1 in 3 U.S. Adults Has Medical Debt. Here's How to Avoid It
Medical debt can be devastating. Unfortunately, it's a common problem.
- A new survey reveals that one-third of U.S. adults have racked up medical debt, including those with health insurance.
- Taking steps to avoid medical debt could help you steer clear of financial stress and other potential negative consequences.
It's easy to assume that medical debt is a problem for the uninsured. But a new Healthcare.com survey reveals that roughly 1 in 3 Americans aged 18 and over has some amount of medical debt. Many Americans are being driven into debt due to medical bills despite having insurance.
Even with coverage in place, high deductibles and hefty coinsurance and copays can still leave patients on the hook with costs their regular paychecks can't cover. If you're worried about landing in medical debt, the good news is that there are steps you can take to avoid it. Here are a few to get working on as soon as you can.
1. Pad your savings
The more money you have available in your savings account for surprise expenses, the less likely you'll be to land in any sort of debt -- medical debt included. If you're not sure how much to save for medical bills, start by socking away enough money to cover your annual deductible, which is the amount of money you need to spend each year before your insurance kicks in and starts covering your healthcare expenses.
It's also a good idea to try to set aside several hundred dollars on top of your annual deductible so you can handle expenses like copays as they arise. If you typically see the doctor five times a year and pay a $40 copay each time, you can sock away an extra $200 for those anticipated visits.

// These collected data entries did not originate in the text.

Lemma tunnelClose_key s p e s' : tunnelClose s p e = Ret s' → session_id s' = session_id s.
Proof.
  unfold tunnelClose. destruct (heap s !! p) as [c|]; [|done]. unfold writeErr, writeMessage.
  destruct e as [e|]; [destruct (Bytes _); simpl; [|done]|simpl];
    destruct (doTunnelClose c _); simpl; [|done| |done]; by intros [= <-].
Qed.

Lemma Close_key s order s' : Close s order = Ret s' → session_id s' = session_id s.
Proof.
  unfold Close. destruct (foldM _ order s) as [s1|] eqn:E; [|done]. intros [= <-]. simpl.
  revert s E. induction order as [|p order IH]; intros s; simpl; [by intros [= <-]|].
  destruct (tunnelClose s p _) as [s2|] eqn:Et; [|done]. simpl. intros H.
  rewrite (IH _ H). by eapply tunnelClose_key.
Qed.

Lemma remove_ok sm p s lorder corder :
  manager_ok sm → sessions sm !! p = Some s → lorder ≡ₚ elements (listeners sm) →
  corder ≡ₚ (map_to_list (conns s)).*2 →
  ∃ sm', remove sm p lorder corder = Ret sm' ∧ manager_ok sm'
    ∧ clients sm' = drop_session (sessions sm) (clients sm) (clientKey s) (sessionKey s)
    ∧ peers sm' = drop_session (sessions sm) (peers sm) (clientKey s) (sessionKey s)
    ∧ ∃ s', sessions sm' !! p = Some s' ∧ conns s' = ∅.
Proof.
  intros Hok Hp Hl Hc. unfold remove. rewrite Hp.
  set (sm1 := mkManager _ _ _ _ _).
  assert (manager_ok sm1) as Hok1.
  { destruct Hok as [H1 H2 H3 H4]. split; try done; simpl.
    - by destruct (drop_session_ok sm (clients sm) (clientKey s) (sessionKey s) H2).
    - by destruct (drop_session_ok sm (peers sm) (clientKey s) (sessionKey s) H3). }
  destruct (notify_loop (λ sm l, notify sessionRemoved sm l (clientKey s) (sessionKey s)) lorder sm1 sm1)
    as (sm2 & -> & Hreg); [done| |].
  { intros sm' l Hin Hreg'. apply notify_ok; [by right|]. eapply same_registry_is_Some; [done|].
    apply (mok_listeners _ Hok1). rewrite Hl in Hin. by apply elem_of_elements in Hin. }
  simpl. pose proof (same_registry_ok _ _ Hreg Hok1) as Hok2.
  pose proof Hreg as (HC & HP & HL & HN & HS).
  assert (∃ s2, sessions sm2 !! p = Some s2 ∧ ident s s2) as (s2 & Hs2p & Hck & Hsk & Hrk & Hcn & _)
    by (specialize (HS p); simpl in HS; rewrite Hp in HS; inv HS; eauto).
  rewrite Hs2p. destruct (mok_sessions _ Hok2 _ _ Hs2p) as [Hs2 Hlt].
  destruct (Close_ok s2 corder Hs2) as (s3 & Hcl & Hs3 & Hemp); [by rewrite Hcn|].
  rewrite Hcl. eexists. split; [done|].
  split; [|by simpl; rewrite lookup_insert_eq; eauto].
  apply Close_key in Hcl. injection Hcl as Hcl _.
  assert (∀ store, store_ok sm2 store → ∀ n c pe li,
    store_ok (mkManager (<[p := s3]> (sessions sm2)) n c pe li) store) as Hst.
  { intros store Hst n c pe li k l Hk. destruct (Hst k l Hk) as [? Hall]. split; [done|].
    intros q Hq. destruct (Hall q Hq) as (sq & Hsq & Hkq). simpl. rewrite lookup_insert.
    case_decide; simplify_eq; eauto. }
  destruct Hok2 as [K1 K2 K3 K4]. split; simpl.
  - intros q sq. rewrite lookup_insert. case_decide; [intros [= <-]; by subst|apply K1].
  - by apply Hst.
  - by apply Hst.
  - intros l Hll. rewrite lookup_insert. case_decide; [by eexists|auto].
Qed.

(** Registering a session keeps the manager consistent (every listed
    pointer is a live session of the client it is listed under, no client is
    listed with no session), touches no other client, tells every listener
    without a panic, and from then on a dial to that client finds a session
    whatever the order peers are searched in. *)
Theorem add_session_correct (sm : sessionManager) (k : string) (peer : bool) (rnd ids : Z) (lorder : list ptr) :
  manager_ok sm → in_int64 ids = true → lorder ≡ₚ elements (listeners sm) →
  ∃ sm' p, add sm k peer rnd ids lorder = Ret (sm', p) ∧ manager_ok sm'
    ∧ (∀ k', k' ≠ k → clients sm' !! k' = clients sm !! k' ∧ peers sm' !! k' = peers sm !! k')
    ∧ p ∈ default [] ((if peer then peers sm' else clients sm') !! k)
    ∧ (peer = false → ∀ porder, HasSession sm' k porder = true).
Proof.
  intros Hok Hids Hl. destruct (add_ok sm k peer rnd ids lorder Hok Hids Hl) as (sm' & Ha & Hok' & Hreg).
  exists sm', (next_session sm). split; [done|]. split; [done|].
  destruct peer; destruct Hreg as [Hx Hy]; rewrite Hx, Hy; (split_and!;
    [intros k' Hne; by rewrite lookup_insert_ne
    |rewrite lookup_insert_eq; simpl; apply elem_of_app; right; by left|]); [done|].
  intros _ porder. unfold HasSession, getDialer. rewrite Hy, lookup_insert_eq. simpl.
  by destruct (default [] (clients sm !! k)).
Qed.

Lemma add_session_correct_witness :
  ∃ sm' p, add newSessionManager "c1" false 99 0 [] = Ret (sm', p) ∧ manager_ok sm'
    ∧ (∀ k', k' ≠ "c1" → clients sm' !! k' = clients newSessionManager !! k' ∧ peers sm' !! k' = peers newSessionManager !! k')
    ∧ p ∈ default [] ((if false then peers sm' else clients sm') !! "c1")
    ∧ (false = false → ∀ porder, HasSession sm' "c1" porder = true).
Proof.
  apply (add_session_correct newSessionManager "c1" false 99 0 []); [|done|done].
  by split.
Defined.

Definition demo_manager : sessionManager :=
  match add newSessionManager "c1" false 99 0 [] with Ret (sm, _) => sm | Panic => newSessionManager end.

Lemma demo_manager_ok : manager_ok demo_manager.
Proof.
  destruct (add_ok newSessionManager "c1" false 99 0 []) as (sm' & Ha & Hok & _); [|done|done|].
  - by split.
  - unfold demo_manager. by rewrite Ha.
Qed.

2. Have a dedicated account earmarked for medical expenses
While you could pump money into a regular savings account to cover medical costs, you may want to take advantage of one of two special healthcare savings accounts that offer tax benefits. The first is a flexible spending account (FSA), which lets you allocate a sum of money to spend on healthcare within a limited time frame (usually one year, though some of these plans have a grace period that gives you a little more time).
The second is a health savings account (HSA), which lets you set aside money for healthcare expenses that you can use at any point in your life. HSAs also allow you to invest the money you don't need immediately so it grows into a larger sum.
Both FSA and HSA contributions go in on a tax-free basis. This means that if you put $1,000 into either account, the IRS won't tax you on $1,000 of your earnings.
You can save in either an FSA or HSA, but you can't have both at the same time. Also, only certain health insurance plans render you eligible for an HSA, so you'll need to see if that's even on the table. If it isn't, an FSA is a good fallback option.
3. Always check your medical bills before paying them
Sometimes, all it takes is a simple billing error to leave you on the hook with a much higher tab for medical care than you should have to pay. In fact, in the aforementioned survey, 8% of people with medical debt who are insured say they landed in that boat due to having been billed incorrectly.
That's why you must always check every medical bill you receive thoroughly before paying it. If something looks off, ask questions. Call your provider as well as your insurance company and ask why you're being charged the amount listed. It's especially important to dig deeper if you're being billed for something your insurer normally covers or has covered in the past.
Medical debt can be extremely stressful and upsetting. Follow these tips in an effort to steer clear of medical debt to the greatest degree possible.